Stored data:
Lemma wp_when_inv b (m : M St unit) (I : St -> Prop) E s :
  I s -> (b = true -> wp m (fun _ => I) E s) -> wp (when b m) (fun _ => I) E s.
Proof. intros HI Hm. by apply wp_when. Qed.

(** From a weakest precondition to the run itself. *)
Lemma wp_run {A} (m : M St A) Q E s :
  wp m Q E s ->
  (exists a s', m s = Ret a s' /\ Q a s') \/ (exists k s', m s = Exit k s' /\ E k s').
Proof. unfold wp. destruct (m s); naive_solver. Qed.

(** Running a sequence whose first part is known. *)
Lemma bind_Ret {A B} (m : M St A) (f : A -> M St B) s a s' : m s = Ret a s' -> bind m f s = f a s'.
Proof. unfold bind. by intros ->. Qed.
Lemma bind_Exit {A B} (m : M St A) (f : A -> M St B) s k s' : m s = Exit k s' -> bind m f s = Exit k s'.
Proof. unfold bind. by intros ->. Qed.

End wp_rules.

#[export] Hint Resolve wp_ret wp_get wp_modify wp_exit : tlpi.

(** One structural step through the code of a weakest precondition. *)
Ltac wp_step :=
  lazymatch goal with
  | |- wp (bind _ _) _ _ _ => apply wp_bind
  | |- wp (ret _) _ _ _ => apply wp_ret
  | |- wp get _ _ _ => apply wp_get
  | |- wp (modify _) _ _ _ => apply wp_modify
  | |- wp (exit _) _ _ _ => apply wp_exit
  | |- wp (when ?b _) _ _ _ => apply wp_when; intros ?
  | |- wp (if ?b then _ else _) _ _ _ => destruct b eqn:?
  | |- wp (match ?x with _ => _ end) _ _ _ => destruct x eqn:?
  end.
Ltac wp_steps := repeat (wp_step; cbn beta iota).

ACTION ITEM:
Could you copy exactly the line containing "destruct b eqn:?" and each line after it through the end of the records, and nothing else?

YOUR SOLUTION:
  | |- wp (if ?b then _ else _) _ _ _ => destruct b eqn:?
  | |- wp (match ?x with _ => _ end) _ _ _ => destruct x eqn:?
  end.
Ltac wp_steps := repeat (wp_step; cbn beta iota).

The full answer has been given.